● Work request
From the records that follow, copy every line in which "congruence" appears.

==== Supplied information ====

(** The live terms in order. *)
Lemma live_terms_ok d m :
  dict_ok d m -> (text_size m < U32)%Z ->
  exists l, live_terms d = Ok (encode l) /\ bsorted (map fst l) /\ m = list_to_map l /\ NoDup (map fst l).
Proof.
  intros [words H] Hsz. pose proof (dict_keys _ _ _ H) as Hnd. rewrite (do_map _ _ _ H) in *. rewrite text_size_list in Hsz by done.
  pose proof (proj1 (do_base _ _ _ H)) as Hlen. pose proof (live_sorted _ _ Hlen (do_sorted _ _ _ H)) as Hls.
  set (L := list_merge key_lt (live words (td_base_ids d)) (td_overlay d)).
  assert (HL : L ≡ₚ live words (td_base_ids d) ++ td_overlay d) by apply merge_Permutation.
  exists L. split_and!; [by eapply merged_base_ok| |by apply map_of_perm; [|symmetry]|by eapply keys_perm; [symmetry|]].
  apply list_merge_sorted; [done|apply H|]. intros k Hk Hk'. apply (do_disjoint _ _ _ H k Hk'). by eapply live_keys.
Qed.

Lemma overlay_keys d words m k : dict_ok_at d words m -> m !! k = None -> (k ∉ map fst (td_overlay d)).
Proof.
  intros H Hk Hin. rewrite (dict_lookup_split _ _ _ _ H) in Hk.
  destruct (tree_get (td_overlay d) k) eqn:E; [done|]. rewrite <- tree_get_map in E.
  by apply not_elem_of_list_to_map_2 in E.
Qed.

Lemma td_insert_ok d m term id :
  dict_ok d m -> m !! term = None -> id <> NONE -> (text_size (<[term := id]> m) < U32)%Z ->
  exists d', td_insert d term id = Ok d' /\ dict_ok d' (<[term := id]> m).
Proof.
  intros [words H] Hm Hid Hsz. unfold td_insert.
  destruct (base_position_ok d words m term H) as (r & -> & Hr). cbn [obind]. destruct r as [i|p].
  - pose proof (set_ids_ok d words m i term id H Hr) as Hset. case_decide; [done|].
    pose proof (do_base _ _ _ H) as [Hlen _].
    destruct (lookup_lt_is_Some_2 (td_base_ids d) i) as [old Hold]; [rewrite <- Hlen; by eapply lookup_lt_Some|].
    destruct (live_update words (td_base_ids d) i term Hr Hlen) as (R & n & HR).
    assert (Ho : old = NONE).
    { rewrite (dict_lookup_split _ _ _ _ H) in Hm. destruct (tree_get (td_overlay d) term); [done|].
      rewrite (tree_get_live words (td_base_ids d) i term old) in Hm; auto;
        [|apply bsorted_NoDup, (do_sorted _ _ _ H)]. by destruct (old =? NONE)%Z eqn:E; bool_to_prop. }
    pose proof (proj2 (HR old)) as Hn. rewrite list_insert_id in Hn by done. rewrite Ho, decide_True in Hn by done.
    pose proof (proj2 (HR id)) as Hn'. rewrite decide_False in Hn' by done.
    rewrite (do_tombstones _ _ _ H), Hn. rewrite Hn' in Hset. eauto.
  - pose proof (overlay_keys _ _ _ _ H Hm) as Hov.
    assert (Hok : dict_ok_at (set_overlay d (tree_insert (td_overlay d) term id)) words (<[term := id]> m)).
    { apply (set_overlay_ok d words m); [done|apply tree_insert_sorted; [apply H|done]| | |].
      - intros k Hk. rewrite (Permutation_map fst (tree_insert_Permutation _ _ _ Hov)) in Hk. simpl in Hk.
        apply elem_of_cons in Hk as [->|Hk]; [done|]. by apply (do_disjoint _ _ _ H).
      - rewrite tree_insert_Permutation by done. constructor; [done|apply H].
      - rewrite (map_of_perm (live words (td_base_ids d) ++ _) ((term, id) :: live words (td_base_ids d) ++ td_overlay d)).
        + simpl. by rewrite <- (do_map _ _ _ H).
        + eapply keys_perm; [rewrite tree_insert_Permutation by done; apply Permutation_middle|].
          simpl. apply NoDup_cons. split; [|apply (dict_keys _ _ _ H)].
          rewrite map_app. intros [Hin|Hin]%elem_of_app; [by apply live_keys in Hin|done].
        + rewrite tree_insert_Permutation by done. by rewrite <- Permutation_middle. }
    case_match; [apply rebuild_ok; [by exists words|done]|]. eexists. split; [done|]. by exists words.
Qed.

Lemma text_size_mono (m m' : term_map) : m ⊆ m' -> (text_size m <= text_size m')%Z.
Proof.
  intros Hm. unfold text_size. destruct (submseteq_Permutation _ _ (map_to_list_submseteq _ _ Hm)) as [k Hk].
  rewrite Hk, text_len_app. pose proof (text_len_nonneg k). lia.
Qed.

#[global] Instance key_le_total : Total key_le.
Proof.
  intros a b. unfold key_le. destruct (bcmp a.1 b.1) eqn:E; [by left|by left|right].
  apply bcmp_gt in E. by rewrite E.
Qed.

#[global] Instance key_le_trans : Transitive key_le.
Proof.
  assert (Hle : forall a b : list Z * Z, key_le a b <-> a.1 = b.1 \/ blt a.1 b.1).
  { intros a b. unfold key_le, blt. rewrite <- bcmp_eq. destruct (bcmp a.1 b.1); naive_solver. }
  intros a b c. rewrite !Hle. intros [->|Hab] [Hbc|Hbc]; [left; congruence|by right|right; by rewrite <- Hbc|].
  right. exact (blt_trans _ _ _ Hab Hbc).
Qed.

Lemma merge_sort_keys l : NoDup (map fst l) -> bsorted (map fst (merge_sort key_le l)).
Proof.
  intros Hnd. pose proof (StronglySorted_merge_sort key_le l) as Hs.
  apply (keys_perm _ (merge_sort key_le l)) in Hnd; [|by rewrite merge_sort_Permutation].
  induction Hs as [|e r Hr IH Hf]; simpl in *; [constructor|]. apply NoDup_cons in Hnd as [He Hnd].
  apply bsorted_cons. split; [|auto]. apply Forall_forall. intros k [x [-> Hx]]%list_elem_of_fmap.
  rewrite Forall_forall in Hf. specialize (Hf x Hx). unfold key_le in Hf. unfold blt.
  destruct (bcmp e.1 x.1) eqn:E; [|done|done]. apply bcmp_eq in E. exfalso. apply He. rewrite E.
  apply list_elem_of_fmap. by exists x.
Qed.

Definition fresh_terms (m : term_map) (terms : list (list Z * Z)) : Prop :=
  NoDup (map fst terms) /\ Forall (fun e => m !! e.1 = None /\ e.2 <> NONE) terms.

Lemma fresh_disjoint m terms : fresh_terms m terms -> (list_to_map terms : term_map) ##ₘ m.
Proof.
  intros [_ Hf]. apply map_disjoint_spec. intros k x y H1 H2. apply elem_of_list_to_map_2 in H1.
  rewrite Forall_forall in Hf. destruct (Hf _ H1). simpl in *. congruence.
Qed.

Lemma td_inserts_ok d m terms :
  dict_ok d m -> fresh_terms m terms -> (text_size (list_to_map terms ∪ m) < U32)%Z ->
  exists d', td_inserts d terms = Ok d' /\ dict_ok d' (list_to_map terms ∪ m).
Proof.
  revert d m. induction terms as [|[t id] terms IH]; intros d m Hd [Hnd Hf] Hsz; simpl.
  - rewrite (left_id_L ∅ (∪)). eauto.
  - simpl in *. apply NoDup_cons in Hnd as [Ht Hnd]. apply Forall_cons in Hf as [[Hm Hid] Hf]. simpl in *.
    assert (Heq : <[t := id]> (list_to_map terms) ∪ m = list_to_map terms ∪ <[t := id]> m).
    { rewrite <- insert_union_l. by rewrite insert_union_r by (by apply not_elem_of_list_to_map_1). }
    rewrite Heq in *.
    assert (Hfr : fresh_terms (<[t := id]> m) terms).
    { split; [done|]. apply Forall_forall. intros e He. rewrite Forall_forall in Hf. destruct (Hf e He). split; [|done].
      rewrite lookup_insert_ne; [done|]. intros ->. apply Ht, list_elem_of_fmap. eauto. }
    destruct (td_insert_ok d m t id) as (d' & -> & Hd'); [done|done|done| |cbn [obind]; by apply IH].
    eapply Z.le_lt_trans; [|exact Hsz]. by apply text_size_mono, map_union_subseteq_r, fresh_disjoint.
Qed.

====

● Answer to the exercise
  intros a b c. rewrite !Hle. intros [->|Hab] [Hbc|Hbc]; [left; congruence|by right|right; by rewrite <- Hbc|].
  rewrite Forall_forall in Hf. destruct (Hf _ H1). simpl in *. congruence.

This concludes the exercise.